» TASK STATEMENT: The required lines are those that contain "done"; pull them out of the data and copy them.

» EXCERPTED DATA:

(** [stepPhysicsRK4] is the combining loop applied to the charges as the
    fourth force evaluation leaves them, with the four stage derivatives
    of the textbook scheme. *)
Lemma stepPhysicsRK4_spec cs magnets dt options :
  stepPhysicsRK4 cs magnets dt options
  = imap (combineFn dt (default num_1 (Options.damping options))
                    (snapshot <$> cs)
                    (rk4_k1 cs magnets dt options)
                    (rk4_k2 cs magnets dt options)
                    (rk4_k3 cs magnets dt options)
                    (rk4_k4 cs magnets dt options))
         (computeAccelerations (moved dt cs (rk4_k3 cs magnets dt options))
                               magnets options).
Proof.
  assert (Hk1 : length (rk4_k1 cs magnets dt options) = length cs)
    by apply length_stageDerivative.
  assert (Hk2 : length (rk4_k2 cs magnets dt options) = length cs).
  { unfold rk4_k2. by rewrite length_stageDerivative, length_moved. }
  assert (Hk3 : length (rk4_k3 cs magnets dt options) = length cs).
  { unfold rk4_k3. by rewrite length_stageDerivative, length_moved. }
  assert (E2 : computeAccelerations
                 (foldl (λ l i, stageStep (num_half * dt) (snapshot <$> cs)
                                  (rk4_k1 cs magnets dt options) i l)
                        (computeAccelerations cs magnets options)
                        (seq 0 (length cs))) magnets options
               = computeAccelerations
                   (moved (num_half * dt) cs (rk4_k1 cs magnets dt options))
                   magnets options)
    by (apply stage_next; [done|apply sameBody_refl]).
  assert (E3 : computeAccelerations
                 (foldl (λ l i, stageStep (num_half * dt) (snapshot <$> cs)
                                  (rk4_k2 cs magnets dt options) i l)
                        (computeAccelerations
                           (moved (num_half * dt) cs
                                  (rk4_k1 cs magnets dt options))
                           magnets options)
                        (seq 0 (length cs))) magnets options
               = computeAccelerations
                   (moved (num_half * dt) cs (rk4_k2 cs magnets dt options))
                   magnets options)
    by (apply stage_next; [done|by apply sameBody_moved]).
  assert (E4 : computeAccelerations
                 (foldl (λ l i, stageStep dt (snapshot <$> cs)
                                  (rk4_k3 cs magnets dt options) i l)
                        (computeAccelerations
                           (moved (num_half * dt) cs
                                  (rk4_k2 cs magnets dt options))
                           magnets options)
                        (seq 0 (length cs))) magnets options
               = computeAccelerations
                   (moved dt cs (rk4_k3 cs magnets dt options))
                   magnets options)
    by (apply stage_next; [done|by apply sameBody_moved]).
  unfold stepPhysicsRK4. cbv zeta.
  change (derivative <$> computeAccelerations cs magnets options)
    with (rk4_k1 cs magnets dt options).
  rewrite E2.
  change (derivative <$> computeAccelerations
            (moved (num_half * dt) cs (rk4_k1 cs magnets dt options))
            magnets options)
    with (rk4_k2 cs magnets dt options).
  rewrite E3.
  change (derivative <$> computeAccelerations
            (moved (num_half * dt) cs (rk4_k2 cs magnets dt options))
            magnets options)
    with (rk4_k3 cs magnets dt options).
  rewrite E4.
  change (derivative <$> computeAccelerations
            (moved dt cs (rk4_k3 cs magnets dt options)) magnets options)
    with (rk4_k4 cs magnets dt options).
  rewrite (foldl_ext_list _
             (λ l i, alter (combineFn dt (default num_1 (Options.damping options))
                              (snapshot <$> cs)
                              (rk4_k1 cs magnets dt options)
                              (rk4_k2 cs magnets dt options)
                              (rk4_k3 cs magnets dt options)
                              (rk4_k4 cs magnets dt options) i) i l))
    by (intros; apply combineStep_alter).
  apply alter_loop_len.
  by rewrite length_computeAccelerations, length_moved.
Qed.

End Stages.

(** ** Pinned charges and the Runge-Kutta combination *)

Section Integrators.
Context {T : Type} {NT : Number T}.
Local Open Scope num_scope.
Implicit Types (cs : list (Charge.t T)).

Lemma stepPhysics_lookup cs magnets dt options t :
  stepPhysics cs magnets dt options !! t
  = (λ c, integrate dt (default num_1 (Options.damping options))
                    (setAccel c (netAccel magnets options cs t)))
    <$> cs !! t.
Proof.
  unfold stepPhysics. rewrite computeAccelerations_withAcc.
  rewrite list_lookup_fmap, lookup_withAcc. by destruct (cs !! t).
Qed.

(** The charge the combining loop of [stepPhysicsRK4] starts from. *)
Lemma rk4_last_stage_lookup cs magnets dt options t c :
  cs !! t = Some c →
  ∃ d3, rk4_k3 cs magnets dt options !! t = Some d3
    ∧ computeAccelerations (moved dt cs (rk4_k3 cs magnets dt options))
                           magnets options !! t
      = Some (setAccel
                (if Charge.pinned c then c
                 else setMotion c (advance dt (snapshot c) d3))
                (netAccel magnets options
                   (moved dt cs (rk4_k3 cs magnets dt options)) t)).
Proof.
  intros Hc.
  destruct (lookup_lt_is_Some_2 (rk4_k3 cs magnets dt options) t) as [d3 Hd3].
  { unfold rk4_k3. rewrite length_stageDerivative, length_moved.
    - by eapply lookup_lt_Some.
    - unfold rk4_k2. rewrite length_stageDerivative, length_moved; [done|].
      apply length_stageDerivative. }
  exists d3. split; [done|].
  rewrite computeAccelerations_withAcc, lookup_withAcc.
  by rewrite (lookup_moved _ _ _ _ c d3).
Qed.

Lemma call_pinned cl cs t c :
  cs !! t = Some c → Charge.pinned c = true →
  ∃ c', call cl cs !! t = Some c'
    ∧ snapshot c' = snapshot c ∧ Charge.pinned c' = true.
Proof.
  intros Hc Hp. destruct cl as [magnets dt options|magnets dt options]; simpl.
  - rewrite stepPhysics_lookup, Hc. simpl. eexists. split; [done|].
    unfold integrate. simpl. rewrite Hp. by split.
  - rewrite stepPhysicsRK4_spec, list_lookup_imap.
    destruct (rk4_last_stage_lookup cs magnets dt options t c Hc)
      as (d3 & _ & ->).
    rewrite Hp. simpl. eexists. split; [done|].
    unfold combineFn.
    repeat match goal with |- context [match ?o with Some _ => _ | None => _ end] =>
      destruct o end; simpl; rewrite ?Hp; by split.
Qed.

(** C2: a charge whose [pinned] flag is set keeps its position [(x, y)]
    and its velocity [(vx, vy)], and stays pinned, through every call of
    [stepPhysics] and of [stepPhysicsRK4] and through every finite
    sequence of such calls, whatever the charges, magnets, time steps and
    options are.  The values are equal as Numbers, not just close. *)
Theorem pinned_charge_untouched (calls : list (Call T)) cs t c :
  cs !! t = Some c → Charge.pinned c = true →
  ∃ c', run calls cs !! t = Some c'
    ∧ Charge.x c' = Charge.x c ∧ Charge.y c' = Charge.y c
    ∧ Charge.vx c' = Charge.vx c ∧ Charge.vy c' = Charge.vy c
    ∧ Charge.pinned c' = true.
Proof.
  unfold run. revert cs c.
  induction calls as [|cl calls IH]; intros cs c Hc Hp; cbn [foldl].
  - exists c. by rewrite Hc.
  - destruct (call_pinned cl cs t c Hc Hp) as (c1 & Hc1 & Hs & Hp1).
    destruct (IH _ _ Hc1 Hp1) as (c' & Hc' & Hx & Hy & Hvx & Hvy & Hp').
    exists c'. split; [done|].
    injection Hs as Ex Ey Evx Evy. by rewrite Hx, Hy, Hvx, Hvy.
Qed.

(** What the combining loop leaves in a charge that is not pinned, in
    terms of the stage derivatives of the proofs. *)
Lemma rk4_combination_lookup cs magnets dt options t c :
  cs !! t = Some c → Charge.pinned c = false →
  ∃ d1 d2 d3 d4 c',
    rk4_k1 cs magnets dt options !! t = Some d1
    ∧ rk4_k2 cs magnets dt options !! t = Some d2
    ∧ rk4_k3 cs magnets dt options !! t = Some d3
    ∧ rk4_k4 cs magnets dt options !! t = Some d4
    ∧ stepPhysicsRK4 cs magnets dt options !! t = Some c'
    ∧ Charge.x c'
      = Charge.x c
        + dt * ((State.x d1 + num_2 * State.x d2 + num_2 * State.x d3
                 + State.x d4) / num_6)
    ∧ Charge.y c'
      = Charge.y c
        + dt * ((State.y d1 + num_2 * State.y d2 + num_2 * State.y d3
                 + State.y d4) / num_6)
    ∧ Charge.vx c'
      = (Charge.vx c
         + dt * ((State.vx d1 + num_2 * State.vx d2 + num_2 * State.vx d3
                  + State.vx d4) / num_6))
        * default num_1 (Options.damping options)
    ∧ Charge.vy c'
      = (Charge.vy c
         + dt * ((State.vy d1 + num_2 * State.vy d2 + num_2 * State.vy d3
                  + State.vy d4) / num_6))
        * default num_1 (Options.damping options).
Proof.
  intros Hc Hp.
  assert (Hlt : t < length cs) by (by eapply lookup_lt_Some).
  assert (Hk1 : length (rk4_k1 cs magnets dt options) = length cs)
    by apply length_stageDerivative.
  assert (Hk2 : length (rk4_k2 cs magnets dt options) = length cs).
  { unfold rk4_k2. by rewrite length_stageDerivative, length_moved. }
  assert (Hk3 : length (rk4_k3 cs magnets dt options) = length cs).
  { unfold rk4_k3. by rewrite length_stageDerivative, length_moved. }
  assert (Hk4 : length (rk4_k4 cs magnets dt options) = length cs).
  { unfold rk4_k4. by rewrite length_stageDerivative, length_moved. }
  destruct (lookup_lt_is_Some_2 (rk4_k1 cs magnets dt options) t) as [d1 Hd1];
    [lia|].
  destruct (lookup_lt_is_Some_2 (rk4_k2 cs magnets dt options) t) as [d2 Hd2];
    [lia|].
  destruct (lookup_lt_is_Some_2 (rk4_k4 cs magnets dt options) t) as [d4 Hd4];
    [lia|].
  destruct (rk4_last_stage_lookup cs magnets dt options t c Hc)
    as (d3 & Hd3 & Hlast).
  rewrite Hp in Hlast.
  exists d1, d2, d3, d4. eexists. repeat (split; [done|]).
  split.
  { rewrite stepPhysicsRK4_spec, list_lookup_imap, Hlast. simpl.
    unfold combineFn. rewrite list_lookup_fmap, Hc, Hd1, Hd2, Hd3, Hd4.
    simpl. rewrite Hp. reflexivity. }
  unfold rkMean. simpl. repeat split; reflexivity.
Qed.

(** The derivative at a charge array, charge by charge. *)
Lemma slopes_lookup cs magnets options t c :
  cs !! t = Some c →
  slopes cs magnets options !! t
  = Some {| State.x := Charge.vx c; State.y := Charge.vy c;
            State.vx := (netAccel magnets options cs t).1;
            State.vy := (netAccel magnets options cs t).2 |}.
Proof.
  intros Hc. unfold slopes.
  by rewrite list_lookup_fmap, computeAccelerations_withAcc, lookup_withAcc, Hc.
Qed.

» SOLUTION:
    by (apply stage_next; [done|apply sameBody_refl]).
    by (apply stage_next; [done|by apply sameBody_moved]).
    by (apply stage_next; [done|by apply sameBody_moved]).
    - unfold rk4_k2. rewrite length_stageDerivative, length_moved; [done|].
  exists d3. split; [done|].
  - rewrite stepPhysics_lookup, Hc. simpl. eexists. split; [done|].
    rewrite Hp. simpl. eexists. split; [done|].
    exists c'. split; [done|].
  exists d1, d2, d3, d4. eexists. repeat (split; [done|]).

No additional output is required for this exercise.